Professor Ferguson Lockdown Wants Colleges May Need To Shut

Professor Ferguson Lockdown Wants Colleges May Need To Shut

By Tony O’Riley

Former government advisor, Neil Ferguson suggested  closing down the older years in schools and colleges.

The sacked former British government adviser  continues to play prophet of doom by featuring  on BBC Radio 4 to make negative conjectures about deaths arising from social mixing. that “people will die” if social distancing measures are not reimposed over the Christmas period.

Professor Neil Ferguson, a former member of the Scientific Advisory  Group is the same man who was behind the disputed research that sparked the mass culling of eleven million sheep and cattle during the 2001 outbreak of foot-and-mouth disease. He also predicted that up to 150,000 people could die. In a massive margin of error, there were fewer than 200 deaths.

In 2002, Ferguson predicted that up to 50,000 people would likely die from exposure to BSE (mad cow disease) in beef. In the U.K., there were only 177 deaths from BSE.

In 2005, Ferguson predicted that up to 150 million people could be killed from bird flu. In the end, only 282 people died worldwide from the disease between 2003 and 2009.

In 2009, a government estimate, based on Ferguson’s advice, said a “reasonable worst-case scenario” was that the swine flu would lead to 65,000 British deaths. In the end, swine flu killed 457 people in the U.K.

Ferguson said the government would have to weigh up the “cost versus the benefits” in the coming weeks. Professor Fergusson was just short of recommending that all schools in the Uk close down.

Speaking on BBC Radio 4’s Today programme, he said: “It risks some transmission and there will be consequences of that. Some people will die because of getting infected on that day.

“But if it is only one or two days the impact is likely to be limited. So that is really a political judgement about the cost versus the benefits.”

Ferguson added that the current infection rate was “probably unsustainable” as he called for stricter controls were needed to get the number of cases down.

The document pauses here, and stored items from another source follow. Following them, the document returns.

(** * Swimmer Tracker: the client-side synchronisation core and the
      personal-bests view

    A shallow embedding of [src/App.tsx] (the React component's handlers,
    the CSV helper and the filtered/paginated view) and of the
    [personal_bests] view of [supabase/schema.sql], followed by the
    properties of the specification that were checked against it. *)

From Stdlib Require Import List String Ascii Bool Arith ZArith QArith Lia.
From Stdlib Require Import DecimalString.
From Stdlib Require Import Sorting.Sorted Sorting.Permutation.
From Stdlib Require Import Structures.OrderedTypeEx.
Import ListNotations.

Local Close Scope Q_scope.
Local Open Scope list_scope.

(* ===================================================================== *)
(** * JavaScript values and built-ins used by the application             *)
(* ===================================================================== *)

Module Js.

(** A JavaScript [number].  The application only compares numbers and
    takes [Math.max] / [Math.min] of them, which are exact operations, so
    a finite double is represented by the rational it denotes.  The sign
    of zero is not observable through the modelled code ([-0] is falsy
    like [0], and [Math.max(0, -0)] is [0]). *)
Inductive number : Type :=
| NaN
| NegInf
| Fin (q : Q)
| PosInf.

(** [Boolean(n)]: [NaN] and zero are falsy. *)
Definition truthy_number (n : number) : bool :=
  match n with
  | NaN => false
  | Fin q => negb (Qeq_bool q 0)
  | NegInf | PosInf => true
  end.

(** [a || b] on numbers. *)
Definition or_number (a b : number) : number :=
  if truthy_number a then a else b.

(** [a <= b]; every comparison with [NaN] is false. *)
Definition num_leb (a b : number) : bool :=
  match a, b with
  | NaN, _ | _, NaN => false
  | NegInf, _ => true
  | _, PosInf => true
  | Fin x, Fin y => Qle_bool x y
  | Fin _, NegInf => false
  | PosInf, _ => false
  end.

(** [Math.max(a, b)] and [Math.min(a, b)]: [NaN] is contagious. *)
Definition Math_max (a b : number) : number :=
  match a, b with
  | NaN, _ | _, NaN => NaN
  | _, _ => if num_leb a b then b else a
  end.

Definition Math_min (a b : number) : number :=
  match a, b with
  | NaN, _ | _, NaN => NaN
  | _, _ => if num_leb a b then a else b
  end.

Definition of_Z (z : Z) : number := Fin (inject_Z z).

(** Untyped values, for the objects the code handles as [any]. *)
Inductive value : Type :=
| Undefined
| Null
| Num (n : number)
| Str (s : string).

Definition truthy (v : value) : bool :=
  match v with
  | Undefined | Null => false
  | Num n => truthy_number n
  | Str s => negb (String.eqb s "")
  end.

(** [a || b] *)
Definition or (a b : value) : value := if truthy a then a else b.

(** [a ?? b] *)
Definition nullish (a b : value) : value :=
  match a with
  | Undefined | Null => b
  | _ => a
  end.

(** A string stands for the UTF-8 encoding of the JavaScript string:
    equality, substring search and splitting at an ASCII separator give
    the same answers on the encoding as on the text.  Case mapping
    ([toLowerCase]) and white-space stripping ([trim]) follow the Unicode
    tables; they are supplied by the host, see [App.Host]. *)

(** [s.includes(q)] *)
Fixpoint includes (s q : string) : bool :=
  String.prefix q s
  || match s with
     | EmptyString => false
     | String _ s' => includes s' q
     end.

(** [s.split(sep)] for a one-character separator. *)
Fixpoint split_on (sep : ascii) (s : string) : list string :=
  match s with
  | EmptyString => [EmptyString]
  | String c s' =>
      if Ascii.eqb c sep then EmptyString :: split_on sep s'
      else match split_on sep s' with
           | [] => [String c EmptyString]
           | l :: ls => String c l :: ls
           end
  end.

Definition LF : ascii := ascii_of_nat 10.
Definition CR : ascii := ascii_of_nat 13.

Definition starts_with_LF (s : string) : bool :=
  match s with
  | String c _ => Ascii.eqb c LF
  | EmptyString => false
  end.

(** [s.split(/\r?\n/)] *)
Fixpoint split_lines (s : string) : list string :=
  match s with
  | EmptyString => [EmptyString]
  | String c s' =>
      if Ascii.eqb c LF then EmptyString :: split_lines s'
      else if Ascii.eqb c CR && starts_with_LF s' then split_lines s'
      else match split_lines s' with
           | [] => [String c EmptyString]
           | l :: ls => String c l :: ls
           end
  end.

(** [arr.indexOf(x)] on an array of strings; [None] stands for [-1]. *)
Fixpoint indexOf (arr : list string) (x : string) : option nat :=
  match arr with
  | [] => None
  | y :: arr' =>
      if String.eqb y x then Some 0%nat
      else option_map S (indexOf arr' x)
  end.

(** [arr[i]] where [i] may be [-1]: out of range reads give
    [undefined]. *)
Definition at_index (arr : list string) (i : option nat) : option string :=
  match i with
  | None => None
  | Some n => nth_error arr n
  end.

(** [arr.slice(start, end)] for non-negative indices. *)
Definition slice {A : Type} (arr : list A) (start stop : nat) : list A :=
  firstn (stop - start) (skipn start arr).

End Js.

(* ===================================================================== *)
(** * [supabase/schema.sql]: the competitions table and the
      [personal_bests] view                                               *)
(* ===================================================================== *)

Module Schema.

(** A row of [competitions].  [uuid] and [text] are strings, [int] and
    [date] (a day number) are integers, [numeric] is an exact rational.
    The columns read by the view are all [not null]. *)
Module Competitions.
Record row : Type := {
  id : string;
  user_id : string;
  date : Z;
  meet : string;
  distance_m : Z;
  stroke : string;
  time_sec : Q;
  location : option string;
  notes : option string
}.
End Competitions.

(** A row of the [personal_bests] view. *)
Module PersonalBests.
Record row : Type := {
  user_id : string;
  stroke : string;
  distance_m : Z;
  time_sec : Q;
  date : Z;
  meet : string
}.
End PersonalBests.

(** Lexicographic composition of two comparison results. *)
Definition lex (c1 c2 : comparison) : comparison :=
  match c1 with
  | Eq => c2
  | _ => c1
  end.

(** [order by user_id, stroke, distance_m, time_sec asc, date asc] *)
Definition order_by (a b : Competitions.row) : comparison :=
  lex (String.compare (Competitions.user_id a) (Competitions.user_id b))
 (lex (String.compare (Competitions.stroke a) (Competitions.stroke b))
 (lex (Z.compare (Competitions.distance_m a) (Competitions.distance_m b))
 (lex (Qcompare (Competitions.time_sec a) (Competitions.time_sec b))
      (Z.compare (Competitions.date a) (Competitions.date b))))).

Definition order_leb (a b : Competitions.row) : bool :=
  match order_by a b with
  | Gt => false
  | _ => true
  end.

(** The sort step of the query plan. *)
Fixpoint insert_sorted {A : Type} (leb : A -> A -> bool) (x : A) (l : list A)
  : list A :=
  match l with
  | [] => [x]
  | y :: l' => if leb x y then x :: l else y :: insert_sorted leb x l'
  end.

Fixpoint sort_by {A : Type} (leb : A -> A -> bool) (l : list A) : list A :=
  match l with
  | [] => []
  | x :: l' => insert_sorted leb x (sort_by leb l')
  end.

(** The expressions of [distinct on (user_id, stroke, distance_m)]
    evaluate to equal on two rows. *)
Definition same_key (a b : Competitions.row) : bool :=
  String.eqb (Competitions.user_id a) (Competitions.user_id b)
  && String.eqb (Competitions.stroke a) (Competitions.stroke b)
  && Z.eqb (Competitions.distance_m a) (Competitions.distance_m b).

(** [select distinct on (...)] keeps the first row of each set of rows
    with equal expressions, in the order of the input. *)
Fixpoint distinct_on {A : Type} (same : A -> A -> bool) (seen l : list A)
  : list A :=
  match l with
  | [] => []
  | x :: l' =>
      if existsb (same x) seen then distinct_on same seen l'
      else x :: distinct_on same (x :: seen) l'
  end.

(** The select list of the view. *)
Definition project (c : Competitions.row) : PersonalBests.row :=
  {| PersonalBests.user_id := Competitions.user_id c;
     PersonalBests.stroke := Competitions.stroke c;
     PersonalBests.distance_m := Competitions.distance_m c;
     PersonalBests.time_sec := Competitions.time_sec c;
     PersonalBests.date := Competitions.date c;
     PersonalBests.meet := Competitions.meet c |}.

(** [create or replace view personal_bests as ...] *)
Definition personal_bests (competitions : list Competitions.row)
  : list PersonalBests.row :=
  map project (distinct_on same_key [] (sort_by order_leb competitions)).

(** A view row is the row of the key of a competition. *)
Definition has_key (c : Competitions.row) (p : PersonalBests.row) : bool :=
  String.eqb (PersonalBests.user_id p) (Competitions.user_id c)
  && String.eqb (PersonalBests.stroke p) (Competitions.stroke c)
  && Z.eqb (PersonalBests.distance_m p) (Competitions.distance_m c).

End Schema.

(* ===================================================================== *)
(** * [src/App.tsx]                                                       *)
(* ===================================================================== *)

Module App.

Import Js.
Local Open Scope string_scope.
Local Open Scope list_scope.

(** ** Types *)

Module Workout.
Inductive Stroke : Type := Free | Back | Breast | Fly | IM | Drill.

Definition stroke_text (s : Stroke) : string :=
  match s with
  | Free => "Free" | Back => "Back" | Breast => "Breast"
  | Fly => "Fly" | IM => "IM" | Drill => "Drill"
  end.

Record t : Type := {
  id : option string;
  user_id : option string;
  date : string;
  distance_m : number;
  duration_min : number;
  stroke : Stroke;
  rpe : option number;
  notes : option string
}.

(** [x.id === s] for a string [s] *)
Definition id_is (s : string) (x : t) : bool :=
  match id x with
  | Some i => String.eqb i s
  | None => false
  end.

(** [{ ...w, id: s }] and [{ ...w, user_id: u }] *)
Definition with_id (w : t) (s : string) : t :=
  {| id := Some s; user_id := user_id w; date := date w;
     distance_m := distance_m w; duration_min := duration_min w;
     stroke := stroke w; rpe := rpe w; notes := notes w |}.

Definition with_user_id (w : t) (u : string) : t :=
  {| id := id w; user_id := Some u; date := date w;
     distance_m := distance_m w; duration_min := duration_min w;
     stroke := stroke w; rpe := rpe w; notes := notes w |}.
End Workout.

Module Competition.
Inductive Stroke : Type := Free | Back | Breast | Fly | IM.

Record t : Type := {
  id : option string;
  user_id : option string;
  date : string;
  meet : string;
  distance_m : number;
  stroke : Stroke;
  time_sec : number;
  location : option string;
  notes : option string
}.

Definition id_is (s : string) (x : t) : bool :=
  match id x with
  | Some i => String.eqb i s
  | None => false
  end.

Definition with_id (c : t) (s : string) : t :=
  {| id := Some s; user_id := user_id c; date := date c; meet := meet c;
     distance_m := distance_m c; stroke := stroke c;
     time_sec := time_sec c; location := location c; notes := notes c |}.

Definition with_user_id (c : t) (u : string) : t :=
  {| id := id c; user_id := Some u; date := date c; meet := meet c;
     distance_m := distance_m c; stroke := stroke c;
     time_sec := time_sec c; location := location c; notes := notes c |}.
End Competition.

Module PB.
Record t : Type := {
  user_id : string;
  stroke : string;
  distance_m : number;
  time_sec : number;
  date : string;
  meet : string
}.
End PB.

(** The objects built by [parseCSV] (typed [any] in the source). *)
Module ImportRow.
Record t : Type := {
  date : value;
  distance_m : value;
  duration_min : value;
  stroke : value;
  rpe : value;
  notes : value
}.
End ImportRow.

(** The objects sent by the bulk insert. *)
Module CleanedRow.
Record t : Type := {
  date : value;
  distance_m : number;
  duration_min : number;
  stroke : value;
  rpe : value;
  notes : value;
  user_id : string
}.
End CleanedRow.

Record User : Type := { user_ident : string; email : string }.
Record Session : Type := { user : option User }.

(** The component state (the [useState] cells). *)
Record State : Type := {
  session : option Session;
  loading : bool;
  rows : list Workout.t;
  comps : list Competition.t;
  pbs : list PB.t;
  draft : Workout.t;
  cdraft : Competition.t;
  editingId : option string;
  ceditingId : option string;
  page : nat;
  search : string;
  query : string
}.

(** [session?.user] *)
Definition session_user (st : State) : option User :=
  match session st with
  | Some s => user s
  | None => None
  end.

“There are little hints of slowing, for instance in the north-east of England, but we are not seeing the sort of slowing that we really need to get on top of this,” he continued.

“If the rate of growth continues as it is, it means that in a month’s time we will be above that peak level in March and that is probably unsustainable. We are in a critical time right now.”

Ferguson added: “[Banning households mixing] should have a significant effect, but as yet we have been unable to see it definitively.

“If we go beyond that there is a limit to what we can do in terms of reducing contacts, short of starting to target, for instance, the older years in schools and sixth form colleges where we know older teenagers are able to transmit as adults.

“Of course nobody wants to start moving to virtual education and closing schools even partially. The challenge may be that we are not able to get on top of the transmission otherwise.”

It comes as Professor John Edmunds, also a SAGE advisor, said “radical action” would be needed to stem the rise in coronavirus cases, particularly in regions with high incidence of the virus.

“The only way that we can have a relatively safe and normal Christmas is if we take radical action now to reduce incidence – at the very least in high incidence areas – and keep the incidence low across the country by implementing a package of measures to reduce social contacts,” he said.

“The notion that we can carry on as we are and have a Christmas that we can celebrate normally with friends and family is wishful thinking in the extreme.”

Edmunds told MPs the UK would see “peaks around Christmas, in the new year, of very severe numbers of cases throughout the UK.

The question of why he is still being given a big platform is a serious one. He appears to be either specialising in making false predictions, or he lovesthe attention.